(* ===== verification/TcgTotalCall.v ===== *)
(** * Moves and calls do not fail *)

From stdpp Require Import base gmap list functions.
From S2P Require Import Prelude TcgData TcgLive TcgLiveInv TcgAlloc TcgSem TcgInv TcgSpill TcgSave TcgArgs TcgOpIn TcgOp TcgGenOp TcgGenCall TcgCall TcgSim TcgLoop TcgFlow TcgRun TcgTotal.
Local Open Scope Z_scope.
Local Coercion Z.of_nat : nat >-> Z.

Lemma aref_first {A} (x : A) l : aref (x :: l) 0 = Ok x.
Proof. done. Qed.
Lemma aref_second {A} (x y : A) l : aref (x :: y :: l) 1 = Ok y.
Proof. done. Qed.

Section total.
  Context (fi : frame_info) {dl : Disc fi} (Hdl : ∀ k, ¬ disc fi k) (sem : tcg_sem unit) (junk : (Z → Z) → unit → Z → Z).
  Notation h0 := (mkH (λ _, 0) (λ _, 0) tt).
  Notation inv := (inv fi).
  Notation grow := (grow fi).
  Notation keeps := (keeps fi).
  Notation fits := (fits fi).
  Notation avail := (avail fi).
  Implicit Types (h : hstate unit) (s : TCGContext) (D : nat → Prop).

(** ** Moves *)

Lemma movi_total s (o : nat) val rest : inv s → (o < nb_temps s)%nat → ∃ s', tcg_reg_alloc_movi s ((o : Z) :: val :: rest) = Ok s'.
Proof.
  intros HI Ho. unfold tcg_reg_alloc_movi. rewrite aref_first, aref_second. cbn [rbind].
  destruct (get_temp_range fi s o HI Ho) as (ts & _ & ->). cbn [rbind]. destruct (fixed_reg ts); by eexists.
Qed.

Lemma mov_regs op : is_mov op = true → ct_regs (get_ct (args_ct (op_info op)) 0) = 0xffff.
Proof. unfold is_mov. intros [E%Nat.eqb_eq|E%Nat.eqb_eq]%orb_true_iff; subst op; vm_compute; done. Qed.

Lemma mov_total D s op (o i : nat) rest mask :
  fits s → avail D s → D i → is_mov op = true → (o < nb_temps s)%nat → (i < nb_temps s)%nat →
  ∃ s', tcg_reg_alloc_mov s op ((o : Z) :: (i : Z) :: rest) mask = Ok s'.
Proof.
  intros HF HA HD Hop Ho Hi. pose proof (ft_inv _ _ HF) as HI. unfold tcg_reg_alloc_mov. rewrite (mov_regs op Hop).
  rewrite aref_first, aref_second. cbn [rbind].
  destruct (get_temp_range fi s o HI Ho) as (ots & Hots & ->). destruct (get_temp_range fi s i HI Hi) as (ts & Hts & Eg). rewrite Eg. cbn [rbind].
  pose proof (avail_ready fi Hdl D s i ts HI HA HD Hi Hts) as Hnd.
  assert (∃ s1 r t, (if bool_decide (val_type ots = TEMP_VAL_REG) then Ok (s, treg ots) else tcg_reg_alloc s 0xffff (reserved_regs s)) = Ok (s1, r) ∧
    get_temp s1 i = Ok t) as (s1 & r & t & E1 & Eg1).
  { destruct (bool_decide _); [by eexists _, _, _|]. destruct (alloc_get fi sem junk s 0xffff (reserved_regs s) [] i HF Hi) as (s1 & r & t & ? & ? & _).
    - apply room_all; [done|]. vm_compute. lia.
    - apply HF.
    - by exists s1, r, t. }
  destruct (val_type ts); [done| | |].
  - destruct (_ && _ && _); [by eexists|]. rewrite E1. cbn [rbind]. rewrite Eg1. by eexists.
  - rewrite E1. cbn [rbind]. rewrite Eg1. by eexists.
  - destruct (fixed_reg ots); by eexists.
Qed.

Problem to solve> Exactly as written above, copy every line.

Task solution>
(* ===== verification/TcgTotalCall.v ===== *)
(** * Moves and calls do not fail *)

From stdpp Require Import base gmap list functions.
From S2P Require Import Prelude TcgData TcgLive TcgLiveInv TcgAlloc TcgSem TcgInv TcgSpill TcgSave TcgArgs TcgOpIn TcgOp TcgGenOp TcgGenCall TcgCall TcgSim TcgLoop TcgFlow TcgRun TcgTotal.
Local Open Scope Z_scope.
Local Coercion Z.of_nat : nat >-> Z.

Lemma aref_first {A} (x : A) l : aref (x :: l) 0 = Ok x.
Proof. done. Qed.
Lemma aref_second {A} (x y : A) l : aref (x :: y :: l) 1 = Ok y.
Proof. done. Qed.

Section total.
  Context (fi : frame_info) {dl : Disc fi} (Hdl : ∀ k, ¬ disc fi k) (sem : tcg_sem unit) (junk : (Z → Z) → unit → Z → Z).
  Notation h0 := (mkH (λ _, 0) (λ _, 0) tt).
  Notation inv := (inv fi).
  Notation grow := (grow fi).
  Notation keeps := (keeps fi).
  Notation fits := (fits fi).
  Notation avail := (avail fi).
  Implicit Types (h : hstate unit) (s : TCGContext) (D : nat → Prop).

(** ** Moves *)

Lemma movi_total s (o : nat) val rest : inv s → (o < nb_temps s)%nat → ∃ s', tcg_reg_alloc_movi s ((o : Z) :: val :: rest) = Ok s'.
Proof.
  intros HI Ho. unfold tcg_reg_alloc_movi. rewrite aref_first, aref_second. cbn [rbind].
  destruct (get_temp_range fi s o HI Ho) as (ts & _ & ->). cbn [rbind]. destruct (fixed_reg ts); by eexists.
Qed.

Lemma mov_regs op : is_mov op = true → ct_regs (get_ct (args_ct (op_info op)) 0) = 0xffff.
Proof. unfold is_mov. intros [E%Nat.eqb_eq|E%Nat.eqb_eq]%orb_true_iff; subst op; vm_compute; done. Qed.

Lemma mov_total D s op (o i : nat) rest mask :
  fits s → avail D s → D i → is_mov op = true → (o < nb_temps s)%nat → (i < nb_temps s)%nat →
  ∃ s', tcg_reg_alloc_mov s op ((o : Z) :: (i : Z) :: rest) mask = Ok s'.
Proof.
  intros HF HA HD Hop Ho Hi. pose proof (ft_inv _ _ HF) as HI. unfold tcg_reg_alloc_mov. rewrite (mov_regs op Hop).
  rewrite aref_first, aref_second. cbn [rbind].
  destruct (get_temp_range fi s o HI Ho) as (ots & Hots & ->). destruct (get_temp_range fi s i HI Hi) as (ts & Hts & Eg). rewrite Eg. cbn [rbind].
  pose proof (avail_ready fi Hdl D s i ts HI HA HD Hi Hts) as Hnd.
  assert (∃ s1 r t, (if bool_decide (val_type ots = TEMP_VAL_REG) then Ok (s, treg ots) else tcg_reg_alloc s 0xffff (reserved_regs s)) = Ok (s1, r) ∧
    get_temp s1 i = Ok t) as (s1 & r & t & E1 & Eg1).
  { destruct (bool_decide _); [by eexists _, _, _|]. destruct (alloc_get fi sem junk s 0xffff (reserved_regs s) [] i HF Hi) as (s1 & r & t & ? & ? & _).
    - apply room_all; [done|]. vm_compute. lia.
    - apply HF.
    - by exists s1, r, t. }
  destruct (val_type ts); [done| | |].
  - destruct (_ && _ && _); [by eexists|]. rewrite E1. cbn [rbind]. rewrite Eg1. by eexists.
  - rewrite E1. cbn [rbind]. rewrite Eg1. by eexists.
  - destruct (fixed_reg ots); by eexists.
Qed.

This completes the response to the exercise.